How this skill works

The harness runs model generation over selected task suites, optionally executes generated code in a controlled environment, and computes pass@k estimates from multiple samples per problem. It supports generation-only workflows, Docker-based safe execution for multi-language benchmarks, instruction-tuned prompts, and configurable sampling/quantization settings.
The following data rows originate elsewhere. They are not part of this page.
(** [WorkflowInstance(workflow_name,parameters,...)] *)
Definition WorkflowInstance_new (workflow_name : string) (parameters : list (string * string))
    (schedule_id : Z) (workflow_host workflow_user : option string)
    (db : list bool) (t : Z) : construction :=
  match db, init configuration with
  | false :: _, _ => Failed (mkException "DB" "connection failed") []
  | _, Ret s =>
      if strlen workflow_name >? WORKFLOW_NAME_MAXLEN then
        Failed (mkException "WorkflowInstance" "Workflow name is too long") []
      else
        match GetWorkflow workflow_name with
        | None => Failed (mkException "Workflows" "Unable to find workflow") []
        | Some (id, xml) =>
            match parse xml with
            | None => ConstructionCrash
            | Some d =>
                constructed
                  ((_ ← instantiate workflow_name parameters workflow_host workflow_user; register)
                   (mkWorld (mkWorkflowInstance id 0 0 0 0 schedule_id false d s) [] (tail db) t))
            end
        end
  | _, Throw e => Failed e []
  | _, Undef => ConstructionCrash
  end.

(** [WorkflowInstance(workflow_instance_id)] from the row of the instance
    (savepoint, schedule, workflow), [None] if there is none; the connection and
    the query for the row fail together. *)
Definition WorkflowInstance_resume (id : Z) (row : option (option string * Z * Z))
    (db : list bool) (t : Z) : construction :=
  match db, row with
  | false :: _, _ => Failed (mkException "DB" "connection failed") []
  | _, None => Failed (mkException "WorkflowInstance" "Unknown workflow instance") []
  | _, Some (savepoint, schedule_id, wid) =>
      match savepoint with
      | None | Some EmptyString =>
          match tail db with
          | false :: _ => Failed (mkException "DB" "query failed") [Query (SetTerminated id) false]
          | _ => Failed (mkException "WorkflowInstance" "Could not resume workflow : empty savepoint")
                   [Query (SetTerminated id) true]
          end
      | Some savepoint =>
          match init configuration, parse savepoint with
          | Ret s, Some d =>
              constructed
                (register (mkWorld (mkWorkflowInstance wid id 0 0 0 schedule_id false d s) [] (tail db) t))
          | Throw e, _ => Failed e []
          | _, _ => ConstructionCrash
          end
      end
  end.
End WorkflowInstance.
Outputs are JSON metric files plus saved generations for further analysis.

When to use it

Benchmarking code-generation models for research or model selection
Measuring functional correctness with pass@k on Python and 18 other languages
Comparing models across HumanEval, MBPP, MultiPL-E, APPS, DS-1000, etc.
Testing instruction-tuned or chat-style code models with special tokens
Running multi-language evaluations safely using generation-only + Docker

Best practices

Use n_samples >= 200 for stable pass@k estimates, especially pass@1/10/100
Set allow_code_execution only in controlled environments; use Docker for multi-language runs
Keep consistent temperature and max_length_generation across model comparisons
Save generations to reproduce results and separate generation from execution when needed
Use 4-bit/8-bit loading to reduce memory footprint and avoid OOM on large models

Example use cases

Evaluate starcoder2-7b on HumanEval with 200 samples to report pass@1/10/100
Generate solutions for MultiPL-E on host, then evaluate executions inside the provided Docker image
Compare three models (StarCoder, CodeLlama, DeepSeek) across HumanEval and MBPP and export a results table
Test instruction-tuned models with instruct-humaneval and custom instruction tokens
Run APPS or DS-1000 for large-scale benchmarking of competition or data-science tasks

FAQ

How do I get stable pass@k numbers?

Use n_samples around 200, fix temperature across runs, and ensure accurate task names and max_length_generation settings.

How can I avoid code execution risks?

Generate outputs on host with --generation_only and evaluate inside the official Docker image to isolate execution.